Victoria Rock- Editor at Chronicle Books

I had the great opportunity to attend a first pages critique with the founding children's book editor of Chronicle  Books, Victoria Rock. I'm going to share with you many of her points and a little background info.

Victoria first questions about a manuscript are whether the character will be interesting and if the start of the book is different than other books they have acquired. Then, she thinks about whether the opening lines grab her, whether they are evocative and bring images to her mind and if the further details enhance that picture.

A big mistake she notices in manuscripts is that the writing is too slow paced after a terrific tense opening paragraph. She says that the pace in the opening paragraph is the pace at which to keep the book.  Victoria mentions that with dramatic openings a writer shouldn't then go into long sentences and descriptions, there is the rest of the book to fill in those details.

Another thing Victoria sees a lot of are manuscripts where "blank" can't do "blank" or where "blank" wants to do "blank", but can't. Writers need to be more creative in their plots.

Picture books are one of Chronicle's core products.  Victoria mentions that right now they are overwhelmed with the amount of PB queries they recieve. However, they still publish a large set of the books. Things to remember include, make sure the MS is punchy, zippy and takes you to an unexpected ending. Keep the pace up throughout the entire book. Also, don't make a lot of illustrator notes. Let the illustrator bring what they can to the table. Personally, Victoria is drawn to well written and shorter sentences. She likes to imagine what the pictures will show. Often, she will take out her pen and start slashing long paragraphs.

Another PB fact is that holiday picture books are hard to sell. They have to compete with original  holiday classics. Your book really has to work well for them to consider it.
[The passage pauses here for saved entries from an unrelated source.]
(** [convertDMSToDecimal].  On plain numbers the sum is a number.  On
    pairs, [minutes / 60] and [seconds / 3600] convert an array to the
    string "n,d", which reads as no number: both are [NaN]; the array
    [degrees] makes each [+] a string concatenation, so [decimal] is the
    string "n,dNaNNaN", and [decimal * -1] is [NaN]. *)
Definition convertDMSToDecimal (dms : DmsArray) (ref : string) : option Coord :=
  match dms with
  | Numbers (degrees :: minutes :: seconds :: _) =>
      let decimal := add (add degrees (div minutes (ofInt 60)))
                         (div seconds (ofInt 3600)) in
      if String.eqb ref "S" || String.eqb ref "W"
      then Some (Num (mul decimal (ofInt (-1))))
      else Some (Num decimal)
  | Rationals (degrees :: minutes :: seconds :: _) =>
      let decimal := pairToString degrees +:+ "NaN" +:+ "NaN" in
      if String.eqb ref "S" || String.eqb ref "W"
      then Some (Num NaN)
      else Some (Str decimal)
  | _ => None
  end.

(** [tags[k]?.description || ''] *)
Definition desc (tags : gmap string Tag) (k : string) : string :=
  match tags !! k with
  | Some t => description t
  | None => EmptyString
  end.

(** [tags[k]?.description?.[0] || dflt] *)
Definition refOf (tags : gmap string Tag) (k dflt : string) : string :=
  match tags !! k with
  | Some t => match firstChar (description t) with
              | Some c => c
              | None => dflt
              end
  | None => dflt
  end.

Definition formatNow (date : Date) : string :=
  numToString (getFullYear date) +:+ "." +:+
  padStart2 (numToString (getMonth date + 1)) +:+ "." +:+
  padStart2 (numToString (getDate date)) +:+ " " +:+
  padStart2 (numToString (getHours date)) +:+ ":" +:+
  padStart2 (numToString (getMinutes date)).

Section Extract.

(** [parseFloat] *)
Variable parseFloat : string -> number.

(** [String(x)] for a number, which [toFixed] falls back on for a
    magnitude of 1e21 or more. *)
Variable numberToString : number -> string.

(** The clock read by [new Date()]. *)
Variable now : Date.

Definition normFNumber (d : string) : string :=
  if truthy d && negb (startsWith d "f/") then "f/" +:+ d else d.

Definition normExposure (d : string) : string :=
  if truthy d && negb (endsWith d "s") then d +:+ "s" else d.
When asked about Chronicle books Victoria says that their list is small enough that they can respond to what strikes their fancy as editors. This is great news for writers. She told us that with 6 editors, all with different tastes, they can cover the wide range of genres that exist. Chronicle is relatively new to the YA and MG scene, so right now they are definitely looking into that age group.

One thing they are looking for? The call has gone out to the editors on staff to find an 'Ivy and Bean' type series for boys.

What is 'Ivy and Bean'? They're early chapter books about two good friends who deal with everyday life situations. Check out the Chronicle catalog for more.

 Other fun tidbits- 
Victoria  loves historical fiction, it's just hard to sell right now.  
The vast amount of YA titles are only moderate sellers.
Chronicle has not done a lot of early readers, but that is only because nothing they've read so far has resonated with them. 
There is not a big market for short stories in middle grade. The exception being works by already established authors.

Check out Victoria and Chronicle Books at


  1. Thanks for this - great advice! I love that about the opening paragraph setting the pace for the book.

  2. Thanks Coreena, I had a great time at the class.